(Records drawn from a dataset)
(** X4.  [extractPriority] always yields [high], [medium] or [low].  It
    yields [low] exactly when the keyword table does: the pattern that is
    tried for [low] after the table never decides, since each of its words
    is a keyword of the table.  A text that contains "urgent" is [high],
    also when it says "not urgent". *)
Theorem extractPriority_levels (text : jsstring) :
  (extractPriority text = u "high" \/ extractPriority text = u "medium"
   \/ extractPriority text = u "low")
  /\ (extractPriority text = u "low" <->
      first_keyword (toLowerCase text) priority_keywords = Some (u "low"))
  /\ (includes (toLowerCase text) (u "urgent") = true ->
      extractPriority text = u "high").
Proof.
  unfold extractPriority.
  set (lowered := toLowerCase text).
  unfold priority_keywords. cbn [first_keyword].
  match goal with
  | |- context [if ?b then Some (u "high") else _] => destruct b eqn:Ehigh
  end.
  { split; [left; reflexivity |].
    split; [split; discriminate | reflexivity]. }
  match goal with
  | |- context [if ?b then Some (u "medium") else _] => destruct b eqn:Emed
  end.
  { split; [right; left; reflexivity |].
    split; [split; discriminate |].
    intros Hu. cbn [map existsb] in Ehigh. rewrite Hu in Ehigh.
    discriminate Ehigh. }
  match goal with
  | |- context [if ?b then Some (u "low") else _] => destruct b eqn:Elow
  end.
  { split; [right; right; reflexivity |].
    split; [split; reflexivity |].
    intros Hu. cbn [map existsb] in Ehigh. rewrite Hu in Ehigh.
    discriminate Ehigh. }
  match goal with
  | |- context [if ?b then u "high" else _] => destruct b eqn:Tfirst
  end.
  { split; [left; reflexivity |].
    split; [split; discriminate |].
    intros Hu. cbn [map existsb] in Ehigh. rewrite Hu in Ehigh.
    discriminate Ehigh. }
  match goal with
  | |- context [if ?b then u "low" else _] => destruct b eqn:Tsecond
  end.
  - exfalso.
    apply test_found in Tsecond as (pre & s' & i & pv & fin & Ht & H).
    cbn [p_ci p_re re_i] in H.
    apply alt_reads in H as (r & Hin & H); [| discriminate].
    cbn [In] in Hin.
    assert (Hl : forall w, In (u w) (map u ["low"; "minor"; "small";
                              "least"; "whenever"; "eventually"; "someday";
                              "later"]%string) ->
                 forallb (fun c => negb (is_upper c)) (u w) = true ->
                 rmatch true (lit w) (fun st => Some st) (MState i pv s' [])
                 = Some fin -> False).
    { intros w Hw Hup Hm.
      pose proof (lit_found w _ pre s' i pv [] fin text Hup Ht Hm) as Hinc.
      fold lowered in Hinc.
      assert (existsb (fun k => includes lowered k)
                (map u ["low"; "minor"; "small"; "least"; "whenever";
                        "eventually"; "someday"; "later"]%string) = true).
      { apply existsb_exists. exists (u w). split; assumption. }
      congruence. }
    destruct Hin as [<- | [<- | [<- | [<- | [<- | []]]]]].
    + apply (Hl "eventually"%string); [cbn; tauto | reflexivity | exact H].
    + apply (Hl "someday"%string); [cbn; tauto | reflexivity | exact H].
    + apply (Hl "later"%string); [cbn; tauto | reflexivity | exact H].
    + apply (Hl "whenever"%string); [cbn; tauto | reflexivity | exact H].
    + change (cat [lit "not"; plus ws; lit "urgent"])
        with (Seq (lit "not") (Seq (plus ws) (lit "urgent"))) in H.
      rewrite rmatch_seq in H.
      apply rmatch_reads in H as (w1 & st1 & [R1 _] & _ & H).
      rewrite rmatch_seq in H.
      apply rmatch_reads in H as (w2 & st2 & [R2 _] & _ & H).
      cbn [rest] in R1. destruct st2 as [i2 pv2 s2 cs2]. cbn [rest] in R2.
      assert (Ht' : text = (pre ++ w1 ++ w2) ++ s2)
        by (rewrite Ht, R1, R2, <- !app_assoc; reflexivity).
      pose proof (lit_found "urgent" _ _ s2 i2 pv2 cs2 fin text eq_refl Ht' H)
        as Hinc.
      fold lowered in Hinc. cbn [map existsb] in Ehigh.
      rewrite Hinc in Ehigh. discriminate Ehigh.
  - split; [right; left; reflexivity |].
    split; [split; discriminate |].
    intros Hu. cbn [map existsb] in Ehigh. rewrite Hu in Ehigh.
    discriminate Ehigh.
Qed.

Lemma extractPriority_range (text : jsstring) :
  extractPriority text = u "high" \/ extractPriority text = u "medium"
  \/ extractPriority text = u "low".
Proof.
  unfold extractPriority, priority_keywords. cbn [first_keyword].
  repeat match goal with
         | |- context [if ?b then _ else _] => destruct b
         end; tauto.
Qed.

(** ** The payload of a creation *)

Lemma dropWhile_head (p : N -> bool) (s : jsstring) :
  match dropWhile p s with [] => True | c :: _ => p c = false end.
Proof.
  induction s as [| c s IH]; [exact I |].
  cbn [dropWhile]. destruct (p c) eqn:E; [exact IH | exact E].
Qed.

* * *

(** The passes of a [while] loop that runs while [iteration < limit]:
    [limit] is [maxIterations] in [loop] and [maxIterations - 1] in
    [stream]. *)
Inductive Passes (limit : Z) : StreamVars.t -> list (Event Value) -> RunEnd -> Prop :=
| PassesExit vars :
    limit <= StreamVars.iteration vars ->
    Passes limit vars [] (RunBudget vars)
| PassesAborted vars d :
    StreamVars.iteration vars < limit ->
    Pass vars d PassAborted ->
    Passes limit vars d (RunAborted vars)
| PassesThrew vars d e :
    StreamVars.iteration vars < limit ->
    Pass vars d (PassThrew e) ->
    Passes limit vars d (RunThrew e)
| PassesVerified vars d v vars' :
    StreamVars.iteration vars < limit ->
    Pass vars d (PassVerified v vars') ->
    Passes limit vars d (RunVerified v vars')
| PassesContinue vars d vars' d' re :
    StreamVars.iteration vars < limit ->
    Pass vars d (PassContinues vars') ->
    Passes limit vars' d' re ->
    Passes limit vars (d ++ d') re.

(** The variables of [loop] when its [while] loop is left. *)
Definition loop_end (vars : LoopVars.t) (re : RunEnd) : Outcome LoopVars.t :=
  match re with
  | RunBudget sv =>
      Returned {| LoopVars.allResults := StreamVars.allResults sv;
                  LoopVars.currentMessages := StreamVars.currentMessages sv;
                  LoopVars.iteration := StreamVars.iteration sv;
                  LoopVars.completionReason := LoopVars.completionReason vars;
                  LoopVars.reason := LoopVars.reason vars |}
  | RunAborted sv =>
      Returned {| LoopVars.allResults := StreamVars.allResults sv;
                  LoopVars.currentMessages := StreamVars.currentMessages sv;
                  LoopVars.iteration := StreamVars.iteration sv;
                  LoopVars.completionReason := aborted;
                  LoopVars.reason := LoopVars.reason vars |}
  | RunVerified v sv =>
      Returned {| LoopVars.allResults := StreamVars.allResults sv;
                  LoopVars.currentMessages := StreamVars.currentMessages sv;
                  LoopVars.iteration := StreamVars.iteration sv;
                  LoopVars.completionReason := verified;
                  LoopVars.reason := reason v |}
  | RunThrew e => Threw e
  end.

...

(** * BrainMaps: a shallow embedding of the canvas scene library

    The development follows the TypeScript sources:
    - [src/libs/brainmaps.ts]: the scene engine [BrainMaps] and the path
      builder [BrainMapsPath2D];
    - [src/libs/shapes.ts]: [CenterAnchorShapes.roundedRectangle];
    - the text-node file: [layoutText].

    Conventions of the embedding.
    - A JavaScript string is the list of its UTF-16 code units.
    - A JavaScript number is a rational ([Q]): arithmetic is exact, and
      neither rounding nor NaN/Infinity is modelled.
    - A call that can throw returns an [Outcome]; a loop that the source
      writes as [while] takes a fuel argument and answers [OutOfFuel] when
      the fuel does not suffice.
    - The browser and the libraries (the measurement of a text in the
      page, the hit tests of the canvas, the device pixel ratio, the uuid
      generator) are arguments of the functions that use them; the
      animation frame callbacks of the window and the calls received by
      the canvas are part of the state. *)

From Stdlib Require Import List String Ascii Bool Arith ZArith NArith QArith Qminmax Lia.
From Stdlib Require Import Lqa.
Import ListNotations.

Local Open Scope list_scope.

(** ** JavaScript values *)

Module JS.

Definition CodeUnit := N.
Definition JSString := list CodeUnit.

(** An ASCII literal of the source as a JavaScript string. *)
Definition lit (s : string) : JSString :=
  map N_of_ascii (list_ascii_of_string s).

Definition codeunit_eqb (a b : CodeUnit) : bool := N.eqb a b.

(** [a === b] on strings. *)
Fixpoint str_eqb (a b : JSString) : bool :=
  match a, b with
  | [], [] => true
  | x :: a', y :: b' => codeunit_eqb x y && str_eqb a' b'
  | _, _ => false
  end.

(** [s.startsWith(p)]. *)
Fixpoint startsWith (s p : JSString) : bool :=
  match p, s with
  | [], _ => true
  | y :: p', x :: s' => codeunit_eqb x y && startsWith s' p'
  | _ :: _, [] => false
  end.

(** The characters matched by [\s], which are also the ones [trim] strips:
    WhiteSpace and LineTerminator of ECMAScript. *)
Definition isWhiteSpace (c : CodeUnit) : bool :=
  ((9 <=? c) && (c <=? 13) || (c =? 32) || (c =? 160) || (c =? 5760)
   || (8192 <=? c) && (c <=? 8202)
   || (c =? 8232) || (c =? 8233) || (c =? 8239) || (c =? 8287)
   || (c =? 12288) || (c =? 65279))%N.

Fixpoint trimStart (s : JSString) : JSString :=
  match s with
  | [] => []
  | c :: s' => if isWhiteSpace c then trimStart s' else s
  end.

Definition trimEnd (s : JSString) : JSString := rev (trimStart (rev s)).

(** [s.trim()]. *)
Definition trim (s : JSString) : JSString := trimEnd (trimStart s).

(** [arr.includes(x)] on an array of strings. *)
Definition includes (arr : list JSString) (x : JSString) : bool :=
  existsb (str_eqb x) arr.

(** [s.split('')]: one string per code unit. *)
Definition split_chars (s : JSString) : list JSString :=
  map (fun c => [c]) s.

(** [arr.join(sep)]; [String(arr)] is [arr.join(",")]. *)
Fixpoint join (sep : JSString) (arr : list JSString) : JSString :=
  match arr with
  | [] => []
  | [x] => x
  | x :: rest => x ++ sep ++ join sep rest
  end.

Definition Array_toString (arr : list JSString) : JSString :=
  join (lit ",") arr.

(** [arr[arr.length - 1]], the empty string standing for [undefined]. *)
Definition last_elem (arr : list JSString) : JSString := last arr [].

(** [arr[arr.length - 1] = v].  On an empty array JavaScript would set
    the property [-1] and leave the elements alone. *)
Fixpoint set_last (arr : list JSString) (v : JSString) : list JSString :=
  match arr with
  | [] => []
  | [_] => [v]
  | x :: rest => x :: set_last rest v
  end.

■ Task description
All lines of the entries above where "Definition" turns up should be reported.

■ Result of the task
Definition loop_end (vars : LoopVars.t) (re : RunEnd) : Outcome LoopVars.t :=
Definition CodeUnit := N.
Definition JSString := list CodeUnit.
Definition lit (s : string) : JSString :=
Definition codeunit_eqb (a b : CodeUnit) : bool := N.eqb a b.
Definition isWhiteSpace (c : CodeUnit) : bool :=
Definition trimEnd (s : JSString) : JSString := rev (trimStart (rev s)).
Definition trim (s : JSString) : JSString := trimEnd (trimStart s).
Definition includes (arr : list JSString) (x : JSString) : bool :=
Definition split_chars (s : JSString) : list JSString :=
Definition Array_toString (arr : list JSString) : JSString :=
Definition last_elem (arr : list JSString) : JSString := last arr [].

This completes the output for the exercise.